In the urgency of the initial online mobbing, the University of Calgary, Flanagan’s long-time employer, issued a statement that was pathetically weak. Flanagan was especially disappointed that an academic institution would put out such a statement without waiting a few extra hours to consult with him. So in Persona Non Grata, Flanagan devotes a chapter to academic freedom.

He gives one of the most cogent accounts of the arguments for academic freedom in the classroom that I have read. Most studies of academic freedom focus on research, inquiry and public comment. Flanagan, in giving attention to teaching, spells out the justification for academics being given the opportunity to teach what they want in the way they want, as well as to speak out on issues of public importance. He is well aware that academics are inhibited and constrained in various ways, and gives good reasons to continue claiming academic freedom as an important contribution to students and society.

Professors have to have room to discover what works well for them, in their discipline, with their personality, with their particular bundle of strengths and weaknesses. Typical undergraduate students at a large university will be exposed to perhaps three dozen instructors in the course of getting a bachelor’s degree.
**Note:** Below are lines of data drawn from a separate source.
(** Size, header arguments and the two fields at offsets 15 and 17, with the
    flags of the form. *)
Definition cursor_form (u : Update) (image : Image) (flags : Z) : result (Z * Z * Z * Z * Z * Z) :=
  match image with
  | Unchanged => Ok (flags, 0, 0, 0, up_hot_x u, up_hot_y u)
  | Fresh png _ _ _ =>
      size ← ok_or (try_from U32_MAX (zlen png)) BufferTooSmall;
      Ok (Z.lor flags FLAG_IMAGE, size, 0, 0, up_hot_x u, up_hot_y u)
  | Cached checksum =>
      Ok (Z.lor flags FLAG_CACHED, 0, up_hot_x u, up_hot_y u, Z.land checksum 0xFFFF, Z.shiftr checksum 16)
  end.

Definition cursor_put : Sink -> list Z -> Sink * result unit := sink_put BufferTooSmall.

Local Open Scope sink_scope.

Definition cursor_encode (out : list Z) (u : Update) (image : Image) (forget : bool) : list Z * result Z :=
  match cursor_form u image (mode_flags u forget) with
  | Err e => (out, Err e)
  | Ok (flags, size, a0, a1, at15, at17) =>
      let '(out, r) := encode_header out (mkControl a0 a1 (up_stream u) OP_CURSOR []) in
      match r with
      | Err e => (out, Err e)
      | Ok at_ =>
          let '(width, height) := match image with Fresh _ width height _ => (width, height) | _ => (0, 0) end in
          let '(k, r) :=
            into k <- cursor_put (mkSink out at_) [0; 0; 0];
            into k <- cursor_put k (be_bytes 4 size);
            into k <- cursor_put k (be_bytes 2 width);
            into k <- cursor_put k (be_bytes 2 height);
            into k <- cursor_put k (be_bytes 2 (up_x u));
            into k <- cursor_put k (be_bytes 2 (up_y u));
            into k <- cursor_put k (be_bytes 2 at15);
            into k <- cursor_put k (be_bytes 2 at17);
            into k <- cursor_put k (be_bytes 2 flags);
            match image with Fresh png _ _ _ => cursor_put k png | _ => (k, Ok tt) end in
          match r with Ok _ => (sk_out k, Ok (sk_at k)) | Err e => (sk_out k, Err e) end
      end
  end.

(** What the far side finds after the control header. *)
Definition cursor_body (u : Update) (image : Image) (forget : bool) : list Z :=
  [0; 0; 0] ++
  match image with
  | Unchanged => be_bytes 4 0 ++ be_bytes 2 0 ++ be_bytes 2 0 ++ be_bytes 2 (up_x u) ++ be_bytes 2 (up_y u) ++ be_bytes 2 (up_hot_x u) ++ be_bytes 2 (up_hot_y u) ++
                 be_bytes 2 (mode_flags u forget)
  | Fresh png w h _ => be_bytes 4 (zlen png) ++ be_bytes 2 w ++ be_bytes 2 h ++ be_bytes 2 (up_x u) ++ be_bytes 2 (up_y u) ++ be_bytes 2 (up_hot_x u) ++ be_bytes 2 (up_hot_y u) ++
                 be_bytes 2 (Z.lor (mode_flags u forget) FLAG_IMAGE) ++ png
  | Cached c => be_bytes 4 0 ++ be_bytes 2 0 ++ be_bytes 2 0 ++ be_bytes 2 (up_x u) ++ be_bytes 2 (up_y u) ++ be_bytes 2 (Z.land c 0xFFFF) ++ be_bytes 2 (Z.shiftr c 16) ++
                 be_bytes 2 (Z.lor (mode_flags u forget) FLAG_CACHED)
  end.

Definition image_len (image : Image) : Z := match image with Fresh png _ _ _ => zlen png | _ => 0 end.

(** Hotspot in the header for a cached picture, and zero otherwise. *)
Definition cursor_control (u : Update) (image : Image) (forget : bool) : Control :=
  match image with
  | Cached _ => mkControl (up_hot_x u) (up_hot_y u) (up_stream u) OP_CURSOR (cursor_body u image forget)
  | _ => mkControl 0 0 (up_stream u) OP_CURSOR (cursor_body u image forget)
  end.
Out of those three dozen, they will probably find a small handful that seemed especially memorable and another handful that seemed like a complete waste of time or worse. But the variety gives all students a chance to find at least a few inspirational professors whose memory can be cherished for a lifetime. If that doesn’t happen, the student has been cheated. (pp. 162–163)

Flanagan tells about some of the students in his classes over the years, and what careers they have entered, many of them taking different political trajectories than Flanagan himself.


Quite a number of individuals have been caught in a whirlwind of online abuse and condemnation, which harms their reputations and careers far out of proportion to their alleged misdemeanours, as astutely described by one of the leading researchers into academic mobbing, Canadian sociologist Kenneth Westhues. Tom Flanagan has produced the most insightful and readable account available of what it is like to be a target of an online mob. In Persona Non Grata he has shown how to rise above the abuse and respond in a calm, reflective fashion that is the exact opposite of the way he was treated.

Brian Martin

Thanks to Zoë Barker and Ian Miles for helpful feedback on drafts.